WHAT THE EXERCISE ASKS: Would you please transcribe, exactly as written, the lines of the entries below starting at the one that holds "Ok (with_map tp (map_insert" and ending at the one that holds "let* r := loop_from (length link_entries) 0", both included?

THE INPUT:
(* ===== verification/Topology.v ===== *)
(** mem/ruby/network/Topology.cc and BasicLink.hh: the graph of switches of a
    network, its all-pairs shortest paths for each virtual network, and the links
    with their routing tables. *)

From stdpp Require Import prelude list strings.
From Stdlib Require Import ZArith Lia.
From S2P Require Import Prelude NetDest.

Open Scope Z_scope.

(** ** [Matrix]: vectors of vectors of vectors of [int] *)

Module Matrix.

Definition t : Type := list (list (list Z)).

Definition new (a b c x : Z) : t :=
  replicate (Z.to_nat a) (replicate (Z.to_nat b) (replicate (Z.to_nat c) x)).

Definition get (M : t) (i j k : Z) : res Z :=
  let* m := vget M i in let* r := vget m j in vget r k.

Definition set (M : t) (i j k x : Z) : res t :=
  let* m := vget M i in
  let* r := vget m j in
  let* r := vset r k x in
  let* m := vset m j r in
  vset M i m.

End Matrix.

(** ** mem/ruby/network/Topology.cc *)

Module Topology.
Section Topology.
Context (NUMBER_BITS_PER_SET : Z) {R : Type} `{MachineTypes R}.

(** [BasicLink]; the object is known by [name]. *)
Record BasicLink := mkLink { name : nat; m_latency : Z; m_weight : Z; mVnets : list Z }.

(** The parameters of external and internal links. *)
Record BasicExtLink := mkExt {
  ext_link : BasicLink; ext_node_type : Z; ext_node_version : Z; int_node_router_id : Z }.
Record BasicIntLink := mkInt {
  int_link : BasicLink; src_node_router_id : Z; dst_node_router_id : Z;
  src_outport : string; dst_inport : string }.

Record LinkEntry := mkLinkEntry {
  link : BasicLink; src_outport_dirn : string; dst_inport_dirn : string }.

(** [std::map] in the order of its keys. *)
Definition LinkMap : Type := list ((Z * Z) * list LinkEntry).

Record t := mk {
  m_nodes : Z; m_number_of_switches : Z; m_vnets : Z; m_ext_link_vector : list BasicExtLink;
  m_int_link_vector : list BasicIntLink; m_link_map : LinkMap; m_ruby_system : R }.
Implicit Types tp : t.

Definition INFINITE_LATENCY : Z := 10000.

Definition pair_ltb (k k' : Z * Z) : bool := (k.1 <? k'.1) || ((k.1 =? k'.1) && (k.2 <? k'.2)).

Fixpoint map_find (k : Z * Z) (m : LinkMap) : option (list LinkEntry) :=
  match m with
  | [] => None
  | (k', l) :: m => if decide (k' = k) then Some l else map_find k m
  end.

Fixpoint map_insert (k : Z * Z) (l : list LinkEntry) (m : LinkMap) : LinkMap :=
  match m with
  | [] => [(k, l)]
  | (k', l') :: m' =>
      if decide (k' = k) then (k, l) :: m'
      else if pair_ltb k k' then (k, l) :: m
      else (k', l') :: map_insert k l m'
  end.

Definition with_map tp (m : LinkMap) : t :=
  mk (m_nodes tp) (m_number_of_switches tp) (m_vnets tp) (m_ext_link_vector tp)
     (m_int_link_vector tp) m (m_ruby_system tp).

Definition addLink tp (src dest : Z) (l : BasicLink) (src_dirn dst_dirn : string) : res t :=
  let bound := u32 (u32 (m_number_of_switches tp + m_nodes tp) + m_nodes tp) in
  assert! src <=? bound in
  assert! dest <=? bound in
  let link_entry := mkLinkEntry l src_dirn dst_dirn in
  Ok (with_map tp
        (map_insert (src, dest) (default [] (map_find (src, dest) (m_link_map tp)) ++ [link_entry])
           (m_link_map tp))).

Definition add_ext tp (e : BasicExtLink) : res t :=
  let machine_base_idx := MachineType_base_number (m_ruby_system tp) (ext_node_type e) in
  let ext_idx1 := i32 (machine_base_idx + ext_node_version e) in
  let ext_idx2 := i32 (ext_idx1 + m_nodes tp) in
  let int_idx := i32 (int_node_router_id e + 2 * m_nodes tp) in
  let* tp := addLink tp (u32 ext_idx1) (u32 int_idx) (ext_link e) "" "" in
  addLink tp (u32 int_idx) (u32 ext_idx2) (ext_link e) "" "".

(** The vector already holds the internal links when they are stored in it. *)
Definition add_int tp (e : BasicIntLink) : res t :=
  let tp := mk (m_nodes tp) (m_number_of_switches tp) (m_vnets tp) (m_ext_link_vector tp)
              (m_int_link_vector tp ++ [e]) (m_link_map tp) (m_ruby_system tp) in
  let src := i32 (src_node_router_id e + 2 * m_nodes tp) in
  let dst := i32 (dst_node_router_id e + 2 * m_nodes tp) in
  addLink tp (u32 src) (u32 dst) (int_link e) (src_outport e) (dst_inport e).

Fixpoint add_each {L} (f : t → L → res t) tp (ls : list L) : res t :=
  match ls with [] => Ok tp | l :: ls => let* tp := f tp l in add_each f tp ls end.

Definition new (num_routers num_vnets : Z) (ext_links : list BasicExtLink)
    (int_links : list BasicIntLink) (ruby_system : R) : res t :=
  let m_nodes := u32 (MachineType_base_number ruby_system MachineType_NUM) in
  let tp := mk m_nodes num_routers (i32 num_vnets) ext_links int_links [] ruby_system in
  assert! 1 <? m_nodes in
  let* tp := add_each add_ext tp ext_links in
  add_each add_int tp int_links.

(** *** Shortest paths *)

(** The matrices that [extend_shortest_path] gets by reference: distances by
    virtual network, source and destination; the others by source, destination and
    virtual network. *)
Record Paths := mkPaths {
  current_dist : Matrix.t; latencies : Matrix.t; inter_switches : Matrix.t }.

(** The loop over the intermediate switches of [i] and [j]: the minimum, the switch
    it was found at, and the matrix of counts. *)
Definition scan_switches (v i j nodes : Z) (D : Matrix.t) (minimum : Z) (inter : Matrix.t)
    : res (Z * Z * Matrix.t) :=
  loop_from (Z.to_nat nodes) 0
    (λ k s,
       let '(minimum, intermediate_switch, inter) := s in
       let* ik := Matrix.get D v i k in
       let* kj := Matrix.get D v k j in
       let* sum := chk_i32 (ik + kj) in
       let previous_minimum := minimum in
       let minimum := Z.min minimum sum in
       if negb (previous_minimum =? minimum) then
         let* a := Matrix.get inter i k v in
         let* b := Matrix.get inter k j v in
         let* n := chk_i32 (a + b) in
         let* n := chk_i32 (n + 1) in
         let* inter := Matrix.set inter i j v n in
         Ok (minimum, k, inter)
       else Ok (minimum, intermediate_switch, inter)) (minimum, -1, inter).

Definition relax (v nodes i j : Z) (s : Paths * bool) : res (Paths * bool) :=
  let '(p, change) := s in
  let* old := Matrix.get (current_dist p) v i j in
  let* r := scan_switches v i j nodes (current_dist p) old (inter_switches p) in
  let '(minimum, intermediate_switch, inter) := r in
  let p := mkPaths (current_dist p) (latencies p) inter in
  if negb (old =? minimum) then
    let* D := Matrix.set (current_dist p) v i j minimum in
    assert! 0 <=? intermediate_switch in
    let* row := vget (latencies p) i in
    assert! intermediate_switch <? zlen row in
    let* a := Matrix.get (latencies p) i intermediate_switch v in
    let* b := Matrix.get (latencies p) intermediate_switch j v in
    let* n := chk_i32 (a + b) in
    let* L := Matrix.set (latencies p) i j v n in
    Ok (mkPaths D L inter, true)
  else Ok (p, change).

(** One round over all pairs of switches. *)
Definition relax_all (v nodes : Z) (p : Paths) : res (Paths * bool) :=
  loop_from (Z.to_nat nodes) 0
    (λ i s, loop_from (Z.to_nat nodes) 0 (λ j s, relax v nodes i j s) s) (p, false).

(** [while (change)]. *)
Fixpoint relax_rounds (fuel : nat) (v nodes : Z) (p : Paths) : res Paths :=
  match fuel with
  | O => Err EFuel
  | S fuel =>
      let* r := relax_all v nodes p in
      let '(p, change) := r : Paths * bool in
      if change then relax_rounds fuel v nodes p else Ok p
  end.

Definition extend_shortest_path (fuel : nat) tp (p : Paths) : res Paths :=
  let* d0 := vget (current_dist p) 0 in
  let nodes := zlen d0 in
  loop_from (Z.to_nat (m_vnets tp)) 0 (λ v p, relax_rounds fuel v nodes p) p.

Definition shortest_path (fuel : nat) tp (weights lat inter : Matrix.t) : res Matrix.t :=
  let* p := extend_shortest_path fuel tp (mkPaths weights lat inter) in Ok (current_dist p).

Definition link_is_shortest_path_to_node (src next final : Z) (weights dist : Matrix.t) (vnet : Z)
    : res bool :=
  let* w := Matrix.get weights vnet src next in
  let* d := Matrix.get dist vnet next final in
  let* s := chk_i32 (w + d) in
  let* f := Matrix.get dist vnet src final in
  Ok (s =? f).

(** The loop over the machines of a type and the loop over the types; [d] numbers
    the machines of all types. *)
Definition shortest_path_to_node tp (src next : Z) (weights dist : Matrix.t) (vnet : Z)
    : res (NetDest.t R) :=
  let rs := m_ruby_system tp in
  let max_machines := MachineType_base_number rs MachineType_NUM in
  let* result := NetDest.new NUMBER_BITS_PER_SET rs in
  let* r := loop_from (Z.to_nat MachineType_NUM) 0
    (λ m s, loop_from (Z.to_nat (MachineType_base_count rs m)) 0
       (λ i s,
          let '(result, d) := s : NetDest.t R * Z in
          let* b := link_is_shortest_path_to_node src next (d + max_machines) weights dist vnet in
          let* result := (if b : bool
                          then NetDest.add NUMBER_BITS_PER_SET result (MachineID.mk m i)
                          else Ok result) in
          Ok (result, d + 1)) s) (result, 0) in
  Ok (fst r).

(** *** The links *)

(** The calls [net->makeExtInLink], [makeExtOutLink] and [makeInternalLink]. *)
Inductive Made :=
  | ExtIn (src dest : Z) (l : BasicLink) (routes : list (NetDest.t R))
  | ExtOut (src dest : Z) (l : BasicLink) (routes : list (NetDest.t R))
  | Internal (src dest : Z) (l : BasicLink) (routes : list (NetDest.t R))
      (src_dirn dst_dirn : string).

(** [routingMap.resize(m_vnets, m_ruby_system)]. *)
Definition empty_routes tp : res (list (NetDest.t R)) :=
  let* d := NetDest.new NUMBER_BITS_PER_SET (m_ruby_system tp) in
  Ok (replicate (Z.to_nat (m_vnets tp)) d).

(** The routes of one link: those of the virtual networks it carries. *)
Definition link_routes tp (l : BasicLink) (routing_table_entry : list (NetDest.t R))
    : res (list (NetDest.t R)) :=
  let* linkRoute := empty_routes tp in
  if zlen (mVnets l) =? 0 then Ok routing_table_entry
  else
    loop_from (length (mVnets l)) 0
      (λ v linkRoute,
         let* vnet := vget (mVnets l) v in
         let* r := vget routing_table_entry vnet in
         vset linkRoute vnet r) linkRoute.

(** The three cases of [makeLink]: what its assertions demand, and the call for one
    of the links. *)
Definition case_asserts tp (src dest : Z) : bool :=
  let n := u32 (2 * m_nodes tp) in
  if src <? m_nodes tp then true
  else if dest <? n then m_nodes tp <=? dest
  else (n <=? src) && (n <=? dest).

Definition make_call tp (src dest : Z) (e : LinkEntry) (routes : list (NetDest.t R)) : Made :=
  let n := u32 (2 * m_nodes tp) in
  if src <? m_nodes tp then ExtIn src (u32 (dest - n)) (link e) routes
  else if dest <? n then ExtOut (u32 (src - n)) (u32 (dest - m_nodes tp)) (link e) routes
  else Internal (u32 (src - n)) (u32 (dest - n)) (link e) routes (src_outport_dirn e) (dst_inport_dirn e).

Fixpoint make_each tp (src dest : Z) (routing_table_entry : list (NetDest.t R)) (es : list LinkEntry)
    (net : list Made) : res (list Made) :=
  match es with
  | [] => Ok net
  | e :: es =>
      let* routes := link_routes tp (link e) routing_table_entry in
      make_each tp src dest routing_table_entry es (net ++ [make_call tp src dest e routes])
  end.

(** [operator[]] enters an empty vector for a pair that has no links. *)
Definition makeLink tp (net : list Made) (src dest : Z) (routing_table_entry : list (NetDest.t R))
    : res (t * list Made) :=
  let n := u32 (2 * m_nodes tp) in
  assert! (n <=? src) || (n <=? dest) in
  assert! case_asserts tp src dest in
  let links := default [] (map_find (src, dest) (m_link_map tp)) in
  let* net := make_each tp src dest routing_table_entry links net in
  Ok (with_map tp (map_insert (src, dest) links (m_link_map tp)), net).

Definition max_switch_id (m : LinkMap) : Z :=
  foldl (λ x e, Z.max (Z.max x e.1.1) e.1.2) 0 m.

(** One virtual network of a link: weight and latency, and that it is done. *)
Definition fill_vnet (l : BasicLink) (src dst vnet : Z) (s : Matrix.t * Matrix.t * list bool)
    : res (Matrix.t * Matrix.t * list bool) :=
  let '(w, lat, vnet_done) := s in
  let* done := vget vnet_done vnet in
  let* _ := require (negb done) EFatal in
  let* lat := Matrix.set lat src dst vnet (i32 (m_latency l)) in
  let* w := Matrix.set w vnet src dst (m_weight l) in
  let* vnet_done := vset vnet_done vnet true in
  Ok (w, lat, vnet_done).

Definition fill_link tp (src dst : Z) (l : BasicLink) (s : Matrix.t * Matrix.t * list bool)
    : res (Matrix.t * Matrix.t * list bool) :=
  if zlen (mVnets l) =? 0
  then loop_from (Z.to_nat (m_vnets tp)) 0 (λ v s, fill_vnet l src dst v s) s
  else loop_from (length (mVnets l)) 0
         (λ v s, let* vnet := vget (mVnets l) v in
                 let* _ := require (vnet <? m_vnets tp) EFatal in
                 fill_vnet l src dst vnet s) s.

Definition fill_group tp (g : (Z * Z) * list LinkEntry) (s : Matrix.t * Matrix.t)
    : res (Matrix.t * Matrix.t) :=
  let '((src, dst), link_entries) := g in
  let '(w, lat) := s in
  let vnet_done := replicate (Z.to_nat (m_vnets tp)) false in
  let* r := loop_from (length link_entries) 0
    (λ l s, let* e := vget link_entries l in fill_link tp src dst (link e) s) (w, lat, vnet_done) in
  let '(w, lat, _) := r : Matrix.t * Matrix.t * list bool in Ok (w, lat).

Fixpoint fill_weights tp (m : LinkMap) (s : Matrix.t * Matrix.t) : res (Matrix.t * Matrix.t) :=
  match m with [] => Ok s | g :: m => let* s := fill_group tp g s in fill_weights tp m s end.

(** The weights and latencies of the direct links: infinite and -1 without one,
    and weight 0 from a switch to itself. *)
Definition direct_weights tp : res (Matrix.t * Matrix.t) :=
  let n := i32 (max_switch_id (m_link_map tp) + 1) in
  let w := Matrix.new (m_vnets tp) n n INFINITE_LATENCY in
  let lat := Matrix.new n n (m_vnets tp) (-1) in
  let* w0 := vget w 0 in
  let* w := loop_from (length w0) 0
    (λ i w, loop_from (Z.to_nat (m_vnets tp)) 0 (λ v w, Matrix.set w v i i 0) w) w in
  fill_weights tp (m_link_map tp) (w, lat).

(** The routes of the links from [i] to [j], and whether there are any. *)
Definition routing_map tp (w dist : Matrix.t) (i j : Z) : res (list (NetDest.t R) * bool) :=
  let* routingMap := empty_routes tp in
  loop_from (Z.to_nat (m_vnets tp)) 0
    (λ v s,
       let '(routingMap, realLink) := s : list (NetDest.t R) * bool in
       let* weight := Matrix.get w v i j in
       if (0 <? weight) && negb (weight =? INFINITE_LATENCY) then
         let* d := shortest_path_to_node tp i j w dist v in
         let* routingMap := vset routingMap v d in
         Ok (routingMap, true)
       else Ok (routingMap, realLink)) (routingMap, false).

Definition createLinks (fuel : nat) tp : res (t * list Made) :=
  let n := i32 (max_switch_id (m_link_map tp) + 1) in
  let* wl := direct_weights tp in
  let '(w, lat) := wl : Matrix.t * Matrix.t in
  let* dist := shortest_path fuel tp w lat (Matrix.new n n (m_vnets tp) 0) in
  let* w0 := vget w 0 in
  loop_from (length w0) 0
    (λ i s,
       let* row := vget w0 i in
       loop_from (length row) 0
         (λ j s,
            let '(tp, net) := s : t * list Made in
            let* r := routing_map tp w dist i j in
            let '(routingMap, realLink) := r : list (NetDest.t R) * bool in
            if realLink then makeLink tp net i j routingMap else Ok (tp, net)) s) (tp, []).

End Topology.
End Topology.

THE ANSWER:
  Ok (with_map tp (map_insert (src, dest) links (m_link_map tp)), net).

Definition max_switch_id (m : LinkMap) : Z :=
  foldl (λ x e, Z.max (Z.max x e.1.1) e.1.2) 0 m.

(** One virtual network of a link: weight and latency, and that it is done. *)
Definition fill_vnet (l : BasicLink) (src dst vnet : Z) (s : Matrix.t * Matrix.t * list bool)
    : res (Matrix.t * Matrix.t * list bool) :=
  let '(w, lat, vnet_done) := s in
  let* done := vget vnet_done vnet in
  let* _ := require (negb done) EFatal in
  let* lat := Matrix.set lat src dst vnet (i32 (m_latency l)) in
  let* w := Matrix.set w vnet src dst (m_weight l) in
  let* vnet_done := vset vnet_done vnet true in
  Ok (w, lat, vnet_done).

Definition fill_link tp (src dst : Z) (l : BasicLink) (s : Matrix.t * Matrix.t * list bool)
    : res (Matrix.t * Matrix.t * list bool) :=
  if zlen (mVnets l) =? 0
  then loop_from (Z.to_nat (m_vnets tp)) 0 (λ v s, fill_vnet l src dst v s) s
  else loop_from (length (mVnets l)) 0
         (λ v s, let* vnet := vget (mVnets l) v in
                 let* _ := require (vnet <? m_vnets tp) EFatal in
                 fill_vnet l src dst vnet s) s.

Definition fill_group tp (g : (Z * Z) * list LinkEntry) (s : Matrix.t * Matrix.t)
    : res (Matrix.t * Matrix.t) :=
  let '((src, dst), link_entries) := g in
  let '(w, lat) := s in
  let vnet_done := replicate (Z.to_nat (m_vnets tp)) false in
  let* r := loop_from (length link_entries) 0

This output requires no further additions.